[Collected data entries]
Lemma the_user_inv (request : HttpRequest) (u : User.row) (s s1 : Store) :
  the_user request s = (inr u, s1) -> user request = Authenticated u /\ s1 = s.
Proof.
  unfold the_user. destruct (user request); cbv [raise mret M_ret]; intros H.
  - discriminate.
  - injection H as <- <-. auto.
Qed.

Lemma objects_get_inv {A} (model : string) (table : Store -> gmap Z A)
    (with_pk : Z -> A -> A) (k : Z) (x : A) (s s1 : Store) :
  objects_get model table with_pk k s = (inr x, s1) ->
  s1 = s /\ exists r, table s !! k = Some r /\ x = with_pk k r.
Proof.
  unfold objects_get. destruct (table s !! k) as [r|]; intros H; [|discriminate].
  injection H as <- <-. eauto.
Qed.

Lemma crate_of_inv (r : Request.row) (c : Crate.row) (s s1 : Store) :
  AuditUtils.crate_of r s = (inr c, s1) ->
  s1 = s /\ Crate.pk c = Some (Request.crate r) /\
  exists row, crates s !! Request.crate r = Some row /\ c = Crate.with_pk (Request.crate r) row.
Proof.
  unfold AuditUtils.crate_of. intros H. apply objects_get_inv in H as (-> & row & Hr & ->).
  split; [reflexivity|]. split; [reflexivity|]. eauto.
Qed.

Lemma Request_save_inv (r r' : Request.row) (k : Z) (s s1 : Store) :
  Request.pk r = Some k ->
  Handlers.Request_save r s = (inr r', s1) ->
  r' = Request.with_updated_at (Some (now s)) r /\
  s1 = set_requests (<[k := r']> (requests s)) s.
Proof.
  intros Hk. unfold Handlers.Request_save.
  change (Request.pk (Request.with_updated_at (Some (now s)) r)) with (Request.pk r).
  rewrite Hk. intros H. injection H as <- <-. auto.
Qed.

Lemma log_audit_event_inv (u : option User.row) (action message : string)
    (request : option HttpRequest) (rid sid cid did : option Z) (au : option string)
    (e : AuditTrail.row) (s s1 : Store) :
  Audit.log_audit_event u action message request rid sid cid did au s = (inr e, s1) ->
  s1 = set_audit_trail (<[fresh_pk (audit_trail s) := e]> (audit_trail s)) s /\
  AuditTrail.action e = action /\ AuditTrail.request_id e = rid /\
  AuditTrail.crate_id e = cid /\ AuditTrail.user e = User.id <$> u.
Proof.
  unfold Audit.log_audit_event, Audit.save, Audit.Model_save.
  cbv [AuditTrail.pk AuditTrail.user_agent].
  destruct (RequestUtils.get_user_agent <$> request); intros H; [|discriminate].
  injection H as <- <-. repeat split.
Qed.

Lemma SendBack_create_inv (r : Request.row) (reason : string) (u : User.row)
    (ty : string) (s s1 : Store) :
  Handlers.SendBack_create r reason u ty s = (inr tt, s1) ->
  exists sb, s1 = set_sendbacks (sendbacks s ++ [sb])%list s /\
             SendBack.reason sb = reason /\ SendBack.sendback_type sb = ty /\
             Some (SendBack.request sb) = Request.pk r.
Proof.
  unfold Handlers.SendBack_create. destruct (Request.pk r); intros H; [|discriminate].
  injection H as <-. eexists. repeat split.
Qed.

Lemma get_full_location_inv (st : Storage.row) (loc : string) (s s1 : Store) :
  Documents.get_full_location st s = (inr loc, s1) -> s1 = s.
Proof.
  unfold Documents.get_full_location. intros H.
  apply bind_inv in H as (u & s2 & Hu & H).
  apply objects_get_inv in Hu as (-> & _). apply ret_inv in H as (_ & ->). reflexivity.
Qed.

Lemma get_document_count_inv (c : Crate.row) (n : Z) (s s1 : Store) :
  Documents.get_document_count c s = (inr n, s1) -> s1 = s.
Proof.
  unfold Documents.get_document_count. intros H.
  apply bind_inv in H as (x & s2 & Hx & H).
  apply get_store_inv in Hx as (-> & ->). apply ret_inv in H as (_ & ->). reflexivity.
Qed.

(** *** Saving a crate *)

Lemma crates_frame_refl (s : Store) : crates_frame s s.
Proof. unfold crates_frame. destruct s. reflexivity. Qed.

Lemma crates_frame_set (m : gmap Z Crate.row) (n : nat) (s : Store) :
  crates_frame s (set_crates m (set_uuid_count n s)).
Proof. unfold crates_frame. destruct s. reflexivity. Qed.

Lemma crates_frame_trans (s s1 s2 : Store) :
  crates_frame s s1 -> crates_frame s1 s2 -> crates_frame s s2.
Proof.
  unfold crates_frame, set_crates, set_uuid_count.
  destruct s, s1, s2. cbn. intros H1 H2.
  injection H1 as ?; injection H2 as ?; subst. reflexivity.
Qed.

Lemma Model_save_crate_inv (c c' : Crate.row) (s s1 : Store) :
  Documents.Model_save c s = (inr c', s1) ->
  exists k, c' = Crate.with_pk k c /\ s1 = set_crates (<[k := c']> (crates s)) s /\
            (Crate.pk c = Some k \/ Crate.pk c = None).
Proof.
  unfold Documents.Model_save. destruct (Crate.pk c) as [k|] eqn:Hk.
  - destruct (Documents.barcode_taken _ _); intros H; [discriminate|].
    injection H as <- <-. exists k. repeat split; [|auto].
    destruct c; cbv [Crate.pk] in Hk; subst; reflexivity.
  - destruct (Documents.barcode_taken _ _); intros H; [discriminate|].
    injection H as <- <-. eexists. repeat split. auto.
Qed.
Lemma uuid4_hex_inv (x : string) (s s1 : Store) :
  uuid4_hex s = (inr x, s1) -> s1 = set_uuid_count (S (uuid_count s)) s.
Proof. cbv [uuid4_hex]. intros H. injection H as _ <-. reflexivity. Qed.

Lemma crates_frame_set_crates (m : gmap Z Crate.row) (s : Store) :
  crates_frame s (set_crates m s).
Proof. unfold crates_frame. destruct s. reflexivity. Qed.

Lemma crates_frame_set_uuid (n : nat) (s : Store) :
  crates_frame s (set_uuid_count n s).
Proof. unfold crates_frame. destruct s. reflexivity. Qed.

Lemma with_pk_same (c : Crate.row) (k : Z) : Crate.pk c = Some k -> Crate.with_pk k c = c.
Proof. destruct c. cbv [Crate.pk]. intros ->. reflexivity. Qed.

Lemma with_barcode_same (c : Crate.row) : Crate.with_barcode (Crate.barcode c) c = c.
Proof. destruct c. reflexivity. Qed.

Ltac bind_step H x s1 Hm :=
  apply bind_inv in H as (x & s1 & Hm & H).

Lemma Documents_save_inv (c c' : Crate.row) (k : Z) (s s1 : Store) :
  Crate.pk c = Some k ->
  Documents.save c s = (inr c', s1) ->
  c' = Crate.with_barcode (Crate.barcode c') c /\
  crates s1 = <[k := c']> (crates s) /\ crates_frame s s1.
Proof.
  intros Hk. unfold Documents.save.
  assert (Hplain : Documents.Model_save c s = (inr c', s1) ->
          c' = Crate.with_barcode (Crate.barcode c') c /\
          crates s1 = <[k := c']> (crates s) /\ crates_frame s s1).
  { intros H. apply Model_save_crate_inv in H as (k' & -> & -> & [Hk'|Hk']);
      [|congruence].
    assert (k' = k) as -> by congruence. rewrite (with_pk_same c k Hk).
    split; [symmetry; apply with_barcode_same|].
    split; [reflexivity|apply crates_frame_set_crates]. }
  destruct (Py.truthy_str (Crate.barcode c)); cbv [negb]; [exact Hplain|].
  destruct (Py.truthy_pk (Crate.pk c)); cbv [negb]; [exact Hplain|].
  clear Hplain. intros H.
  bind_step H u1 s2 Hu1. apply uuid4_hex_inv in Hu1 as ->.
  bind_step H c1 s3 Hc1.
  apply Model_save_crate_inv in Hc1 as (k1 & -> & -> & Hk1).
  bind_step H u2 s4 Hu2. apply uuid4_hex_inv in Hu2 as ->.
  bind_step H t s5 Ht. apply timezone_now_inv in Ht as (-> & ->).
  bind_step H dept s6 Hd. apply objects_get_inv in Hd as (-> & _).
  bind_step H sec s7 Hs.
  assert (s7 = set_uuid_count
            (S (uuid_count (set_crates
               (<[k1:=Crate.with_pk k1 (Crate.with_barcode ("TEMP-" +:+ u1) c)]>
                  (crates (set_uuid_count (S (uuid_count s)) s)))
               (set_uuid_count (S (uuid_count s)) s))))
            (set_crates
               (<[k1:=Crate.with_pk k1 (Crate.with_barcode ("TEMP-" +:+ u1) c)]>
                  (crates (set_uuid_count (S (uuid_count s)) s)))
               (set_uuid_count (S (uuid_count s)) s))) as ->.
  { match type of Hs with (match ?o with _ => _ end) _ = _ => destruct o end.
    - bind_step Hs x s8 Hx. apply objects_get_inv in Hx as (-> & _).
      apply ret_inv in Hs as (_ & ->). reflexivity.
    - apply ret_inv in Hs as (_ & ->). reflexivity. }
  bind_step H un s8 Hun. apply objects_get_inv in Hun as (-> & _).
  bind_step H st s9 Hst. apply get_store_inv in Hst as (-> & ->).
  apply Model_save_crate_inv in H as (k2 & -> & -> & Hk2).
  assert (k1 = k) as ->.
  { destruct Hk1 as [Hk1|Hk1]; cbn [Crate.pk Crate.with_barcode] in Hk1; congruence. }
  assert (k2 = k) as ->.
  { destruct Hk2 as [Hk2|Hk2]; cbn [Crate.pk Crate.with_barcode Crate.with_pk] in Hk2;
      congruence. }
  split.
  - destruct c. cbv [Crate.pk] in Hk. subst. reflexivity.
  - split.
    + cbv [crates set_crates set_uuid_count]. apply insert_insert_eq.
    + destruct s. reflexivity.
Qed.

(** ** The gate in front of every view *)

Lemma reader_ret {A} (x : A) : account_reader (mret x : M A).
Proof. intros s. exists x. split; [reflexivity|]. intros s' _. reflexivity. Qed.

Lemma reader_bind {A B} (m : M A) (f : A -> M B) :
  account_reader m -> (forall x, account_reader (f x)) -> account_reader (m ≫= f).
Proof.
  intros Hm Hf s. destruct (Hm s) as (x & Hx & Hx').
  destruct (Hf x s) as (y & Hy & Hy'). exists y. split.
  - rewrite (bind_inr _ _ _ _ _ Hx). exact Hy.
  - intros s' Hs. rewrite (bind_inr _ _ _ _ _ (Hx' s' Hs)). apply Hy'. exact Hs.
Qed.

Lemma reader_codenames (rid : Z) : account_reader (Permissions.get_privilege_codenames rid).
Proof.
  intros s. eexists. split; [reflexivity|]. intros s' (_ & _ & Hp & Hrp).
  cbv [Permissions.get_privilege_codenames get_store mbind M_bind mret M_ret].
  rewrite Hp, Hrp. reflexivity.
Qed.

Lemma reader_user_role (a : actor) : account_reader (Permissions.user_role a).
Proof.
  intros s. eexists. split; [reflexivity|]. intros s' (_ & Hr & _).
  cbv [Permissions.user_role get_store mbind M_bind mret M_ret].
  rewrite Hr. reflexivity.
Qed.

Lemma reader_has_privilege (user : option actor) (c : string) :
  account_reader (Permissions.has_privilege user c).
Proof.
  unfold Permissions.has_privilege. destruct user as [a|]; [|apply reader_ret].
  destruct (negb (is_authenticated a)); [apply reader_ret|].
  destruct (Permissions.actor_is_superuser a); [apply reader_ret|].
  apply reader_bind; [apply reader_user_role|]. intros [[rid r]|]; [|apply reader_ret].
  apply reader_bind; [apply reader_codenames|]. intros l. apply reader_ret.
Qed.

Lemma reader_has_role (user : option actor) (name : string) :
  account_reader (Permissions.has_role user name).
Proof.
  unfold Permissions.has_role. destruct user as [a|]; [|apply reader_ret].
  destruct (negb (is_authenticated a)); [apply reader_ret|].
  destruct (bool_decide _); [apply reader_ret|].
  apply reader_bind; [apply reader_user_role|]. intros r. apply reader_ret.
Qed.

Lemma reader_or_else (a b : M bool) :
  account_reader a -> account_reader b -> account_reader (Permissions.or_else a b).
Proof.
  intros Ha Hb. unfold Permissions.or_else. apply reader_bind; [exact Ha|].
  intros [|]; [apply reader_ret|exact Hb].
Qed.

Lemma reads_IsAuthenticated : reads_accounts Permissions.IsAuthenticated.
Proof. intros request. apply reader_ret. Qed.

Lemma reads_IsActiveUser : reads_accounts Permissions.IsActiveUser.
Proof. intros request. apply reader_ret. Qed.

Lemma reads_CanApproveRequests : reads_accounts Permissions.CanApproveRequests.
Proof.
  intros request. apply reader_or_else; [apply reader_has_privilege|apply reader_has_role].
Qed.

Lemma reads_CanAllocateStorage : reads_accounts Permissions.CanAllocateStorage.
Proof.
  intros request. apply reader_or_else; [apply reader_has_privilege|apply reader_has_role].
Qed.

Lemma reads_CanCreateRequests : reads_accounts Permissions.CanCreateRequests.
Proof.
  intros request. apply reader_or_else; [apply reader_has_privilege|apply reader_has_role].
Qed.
...
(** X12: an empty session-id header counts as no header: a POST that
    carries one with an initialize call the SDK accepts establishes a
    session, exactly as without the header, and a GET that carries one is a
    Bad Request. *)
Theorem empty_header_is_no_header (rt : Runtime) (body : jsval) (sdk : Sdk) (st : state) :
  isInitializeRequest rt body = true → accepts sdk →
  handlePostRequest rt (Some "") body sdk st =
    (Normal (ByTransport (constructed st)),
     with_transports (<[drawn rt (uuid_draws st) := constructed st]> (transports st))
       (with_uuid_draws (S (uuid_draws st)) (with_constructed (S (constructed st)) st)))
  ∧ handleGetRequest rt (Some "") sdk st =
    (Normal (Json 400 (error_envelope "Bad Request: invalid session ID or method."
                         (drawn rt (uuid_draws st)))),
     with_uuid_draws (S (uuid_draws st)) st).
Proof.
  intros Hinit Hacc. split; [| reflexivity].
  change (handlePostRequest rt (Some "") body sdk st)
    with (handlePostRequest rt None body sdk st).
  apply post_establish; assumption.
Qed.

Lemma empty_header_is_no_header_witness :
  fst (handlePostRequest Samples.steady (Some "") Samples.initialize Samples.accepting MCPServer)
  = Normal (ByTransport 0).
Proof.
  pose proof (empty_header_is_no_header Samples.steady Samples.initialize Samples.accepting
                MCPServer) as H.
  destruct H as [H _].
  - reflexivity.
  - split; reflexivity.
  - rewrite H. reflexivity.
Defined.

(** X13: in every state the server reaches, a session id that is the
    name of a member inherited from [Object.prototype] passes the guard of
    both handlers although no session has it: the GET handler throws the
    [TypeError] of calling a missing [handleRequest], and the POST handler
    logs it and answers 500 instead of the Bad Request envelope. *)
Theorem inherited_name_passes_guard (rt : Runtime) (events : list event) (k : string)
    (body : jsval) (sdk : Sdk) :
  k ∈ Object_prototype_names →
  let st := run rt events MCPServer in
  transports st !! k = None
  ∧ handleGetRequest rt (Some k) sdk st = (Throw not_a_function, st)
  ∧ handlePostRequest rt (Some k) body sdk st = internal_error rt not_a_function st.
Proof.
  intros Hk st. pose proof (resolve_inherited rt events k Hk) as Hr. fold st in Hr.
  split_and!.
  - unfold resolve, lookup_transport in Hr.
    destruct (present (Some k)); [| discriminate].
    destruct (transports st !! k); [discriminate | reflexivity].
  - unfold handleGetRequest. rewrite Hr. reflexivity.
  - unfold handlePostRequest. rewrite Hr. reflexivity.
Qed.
* * *
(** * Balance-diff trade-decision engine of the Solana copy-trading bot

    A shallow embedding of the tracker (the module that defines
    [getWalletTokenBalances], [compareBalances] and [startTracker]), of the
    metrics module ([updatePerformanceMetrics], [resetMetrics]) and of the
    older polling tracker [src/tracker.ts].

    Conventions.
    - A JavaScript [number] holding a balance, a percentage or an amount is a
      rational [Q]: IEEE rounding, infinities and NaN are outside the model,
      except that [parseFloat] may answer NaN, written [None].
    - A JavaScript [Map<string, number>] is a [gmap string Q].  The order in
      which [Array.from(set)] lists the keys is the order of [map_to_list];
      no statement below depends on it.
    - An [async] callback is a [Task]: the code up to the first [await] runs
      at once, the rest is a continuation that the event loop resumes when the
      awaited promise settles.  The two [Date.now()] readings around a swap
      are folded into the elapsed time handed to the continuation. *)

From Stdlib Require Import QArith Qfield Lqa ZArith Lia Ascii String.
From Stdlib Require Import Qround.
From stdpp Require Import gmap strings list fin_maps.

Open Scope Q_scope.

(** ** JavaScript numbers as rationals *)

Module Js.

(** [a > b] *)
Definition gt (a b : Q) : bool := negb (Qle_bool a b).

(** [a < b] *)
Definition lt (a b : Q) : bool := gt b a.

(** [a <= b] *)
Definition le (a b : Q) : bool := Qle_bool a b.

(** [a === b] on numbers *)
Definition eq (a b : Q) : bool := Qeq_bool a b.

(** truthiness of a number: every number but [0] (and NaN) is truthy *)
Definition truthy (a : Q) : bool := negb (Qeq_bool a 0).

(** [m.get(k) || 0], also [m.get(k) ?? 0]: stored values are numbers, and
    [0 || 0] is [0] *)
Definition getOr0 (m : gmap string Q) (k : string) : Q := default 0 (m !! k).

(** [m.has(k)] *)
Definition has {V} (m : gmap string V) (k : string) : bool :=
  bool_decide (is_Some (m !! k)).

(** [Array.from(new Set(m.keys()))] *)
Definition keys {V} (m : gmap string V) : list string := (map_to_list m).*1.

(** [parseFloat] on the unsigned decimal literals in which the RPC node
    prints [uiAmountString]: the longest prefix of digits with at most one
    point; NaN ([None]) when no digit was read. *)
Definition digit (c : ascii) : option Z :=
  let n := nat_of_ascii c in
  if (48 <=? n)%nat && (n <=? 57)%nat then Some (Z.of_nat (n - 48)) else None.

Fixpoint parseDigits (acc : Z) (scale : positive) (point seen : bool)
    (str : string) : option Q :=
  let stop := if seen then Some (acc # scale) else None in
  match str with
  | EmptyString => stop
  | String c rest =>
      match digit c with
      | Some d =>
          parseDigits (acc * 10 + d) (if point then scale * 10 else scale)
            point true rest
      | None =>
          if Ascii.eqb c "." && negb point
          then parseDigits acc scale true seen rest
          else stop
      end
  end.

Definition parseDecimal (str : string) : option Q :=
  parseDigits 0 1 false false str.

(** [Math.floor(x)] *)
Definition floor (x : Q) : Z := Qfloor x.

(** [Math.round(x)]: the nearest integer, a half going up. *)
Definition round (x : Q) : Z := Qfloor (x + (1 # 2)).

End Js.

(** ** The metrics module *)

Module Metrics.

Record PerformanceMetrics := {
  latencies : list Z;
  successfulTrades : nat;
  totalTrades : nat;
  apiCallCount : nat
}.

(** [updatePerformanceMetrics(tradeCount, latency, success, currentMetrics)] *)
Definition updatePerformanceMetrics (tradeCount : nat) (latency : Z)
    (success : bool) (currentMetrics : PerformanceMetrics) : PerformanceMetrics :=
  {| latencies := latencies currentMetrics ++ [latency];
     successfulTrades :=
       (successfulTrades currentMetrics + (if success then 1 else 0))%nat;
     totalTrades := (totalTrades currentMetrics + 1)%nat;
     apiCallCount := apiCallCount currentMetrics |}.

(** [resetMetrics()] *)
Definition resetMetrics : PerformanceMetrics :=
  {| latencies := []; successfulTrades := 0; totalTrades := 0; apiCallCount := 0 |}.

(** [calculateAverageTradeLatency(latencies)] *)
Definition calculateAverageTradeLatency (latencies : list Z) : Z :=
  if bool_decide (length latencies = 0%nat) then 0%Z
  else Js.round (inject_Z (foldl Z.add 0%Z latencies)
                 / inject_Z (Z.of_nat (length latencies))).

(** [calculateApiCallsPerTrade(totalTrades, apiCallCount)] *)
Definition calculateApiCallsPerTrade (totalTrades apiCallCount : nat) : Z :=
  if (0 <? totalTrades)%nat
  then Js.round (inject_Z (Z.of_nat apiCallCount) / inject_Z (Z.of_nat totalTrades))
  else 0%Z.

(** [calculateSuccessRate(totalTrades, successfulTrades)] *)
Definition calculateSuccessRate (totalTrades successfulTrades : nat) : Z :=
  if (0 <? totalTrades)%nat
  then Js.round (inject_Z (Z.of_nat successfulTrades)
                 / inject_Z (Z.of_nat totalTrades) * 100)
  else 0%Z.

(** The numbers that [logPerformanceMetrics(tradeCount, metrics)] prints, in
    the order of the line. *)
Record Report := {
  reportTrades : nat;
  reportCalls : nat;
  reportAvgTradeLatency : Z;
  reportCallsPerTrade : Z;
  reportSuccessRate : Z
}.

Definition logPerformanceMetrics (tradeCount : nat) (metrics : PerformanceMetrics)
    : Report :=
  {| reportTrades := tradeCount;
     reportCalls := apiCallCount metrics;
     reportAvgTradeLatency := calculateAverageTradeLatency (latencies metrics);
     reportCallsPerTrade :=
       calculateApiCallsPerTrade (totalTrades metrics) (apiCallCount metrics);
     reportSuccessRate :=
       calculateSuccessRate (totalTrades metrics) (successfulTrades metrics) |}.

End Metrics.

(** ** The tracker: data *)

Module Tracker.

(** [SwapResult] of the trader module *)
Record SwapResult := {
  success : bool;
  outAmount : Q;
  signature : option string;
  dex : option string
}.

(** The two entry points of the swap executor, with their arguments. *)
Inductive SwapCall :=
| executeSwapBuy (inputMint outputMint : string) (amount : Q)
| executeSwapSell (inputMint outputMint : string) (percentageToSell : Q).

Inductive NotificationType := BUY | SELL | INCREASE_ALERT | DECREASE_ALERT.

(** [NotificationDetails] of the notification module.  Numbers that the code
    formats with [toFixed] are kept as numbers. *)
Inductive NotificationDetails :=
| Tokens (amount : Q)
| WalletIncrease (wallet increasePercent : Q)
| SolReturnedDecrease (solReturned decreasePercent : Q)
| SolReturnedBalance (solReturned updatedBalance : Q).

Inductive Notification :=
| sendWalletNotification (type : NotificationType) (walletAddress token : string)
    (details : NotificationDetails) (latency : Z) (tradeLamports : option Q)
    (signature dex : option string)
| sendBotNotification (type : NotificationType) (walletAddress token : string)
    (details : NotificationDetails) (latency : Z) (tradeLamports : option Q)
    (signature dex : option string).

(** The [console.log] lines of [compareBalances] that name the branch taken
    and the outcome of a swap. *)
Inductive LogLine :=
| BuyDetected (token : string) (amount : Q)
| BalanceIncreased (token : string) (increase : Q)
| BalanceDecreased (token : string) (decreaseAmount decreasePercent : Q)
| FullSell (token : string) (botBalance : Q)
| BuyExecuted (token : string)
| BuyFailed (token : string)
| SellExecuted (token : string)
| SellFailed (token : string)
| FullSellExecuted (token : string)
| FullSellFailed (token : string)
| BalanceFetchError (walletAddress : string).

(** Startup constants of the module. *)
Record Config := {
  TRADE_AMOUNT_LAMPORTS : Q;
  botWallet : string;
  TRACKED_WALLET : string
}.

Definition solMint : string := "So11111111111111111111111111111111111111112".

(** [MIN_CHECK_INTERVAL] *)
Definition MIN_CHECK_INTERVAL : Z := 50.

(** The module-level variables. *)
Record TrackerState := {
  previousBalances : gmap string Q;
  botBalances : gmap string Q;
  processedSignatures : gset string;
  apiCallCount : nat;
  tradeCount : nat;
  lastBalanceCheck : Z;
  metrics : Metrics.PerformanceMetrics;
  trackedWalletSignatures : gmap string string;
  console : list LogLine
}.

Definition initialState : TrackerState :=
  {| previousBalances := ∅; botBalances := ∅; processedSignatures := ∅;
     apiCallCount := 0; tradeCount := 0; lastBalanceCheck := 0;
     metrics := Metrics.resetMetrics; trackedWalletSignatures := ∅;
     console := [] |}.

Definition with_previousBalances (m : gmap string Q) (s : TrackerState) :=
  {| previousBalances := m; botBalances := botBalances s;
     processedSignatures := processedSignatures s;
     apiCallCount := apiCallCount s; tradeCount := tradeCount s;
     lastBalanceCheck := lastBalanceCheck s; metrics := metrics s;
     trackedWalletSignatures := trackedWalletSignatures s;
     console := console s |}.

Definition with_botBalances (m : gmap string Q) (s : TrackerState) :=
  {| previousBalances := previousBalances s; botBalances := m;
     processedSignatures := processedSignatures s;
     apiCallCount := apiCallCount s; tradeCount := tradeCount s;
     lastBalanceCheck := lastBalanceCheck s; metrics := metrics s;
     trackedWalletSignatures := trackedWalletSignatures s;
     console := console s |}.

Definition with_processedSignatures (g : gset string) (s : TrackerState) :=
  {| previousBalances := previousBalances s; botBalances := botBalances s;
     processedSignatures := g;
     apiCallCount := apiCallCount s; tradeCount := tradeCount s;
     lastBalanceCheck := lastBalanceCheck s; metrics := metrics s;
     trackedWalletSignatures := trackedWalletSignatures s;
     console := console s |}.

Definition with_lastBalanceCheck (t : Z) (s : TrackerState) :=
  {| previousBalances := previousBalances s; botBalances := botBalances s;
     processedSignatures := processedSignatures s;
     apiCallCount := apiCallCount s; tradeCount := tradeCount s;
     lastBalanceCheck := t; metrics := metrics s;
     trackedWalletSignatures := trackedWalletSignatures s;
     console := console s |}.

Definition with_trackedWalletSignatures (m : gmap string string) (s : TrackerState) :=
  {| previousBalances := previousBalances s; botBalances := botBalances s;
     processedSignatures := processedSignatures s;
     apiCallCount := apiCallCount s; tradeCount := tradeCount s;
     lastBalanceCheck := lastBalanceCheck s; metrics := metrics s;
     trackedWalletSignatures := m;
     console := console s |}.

• **Problem**:
Looking at the entries above, can you reproduce exactly the lines from the one that holds "prints [uiAmountString]: the" through the one that holds "Definition round (x", and only those?

• **The completed task**:
    prints [uiAmountString]: the longest prefix of digits with at most one
    point; NaN ([None]) when no digit was read. *)
Definition digit (c : ascii) : option Z :=
  let n := nat_of_ascii c in
  if (48 <=? n)%nat && (n <=? 57)%nat then Some (Z.of_nat (n - 48)) else None.

Fixpoint parseDigits (acc : Z) (scale : positive) (point seen : bool)
    (str : string) : option Q :=
  let stop := if seen then Some (acc # scale) else None in
  match str with
  | EmptyString => stop
  | String c rest =>
      match digit c with
      | Some d =>
          parseDigits (acc * 10 + d) (if point then scale * 10 else scale)
            point true rest
      | None =>
          if Ascii.eqb c "." && negb point
          then parseDigits acc scale true seen rest
          else stop
      end
  end.

Definition parseDecimal (str : string) : option Q :=
  parseDigits 0 1 false false str.

(** [Math.floor(x)] *)
Definition floor (x : Q) : Z := Qfloor x.

(** [Math.round(x)]: the nearest integer, a half going up. *)
Definition round (x : Q) : Z := Qfloor (x + (1 # 2)).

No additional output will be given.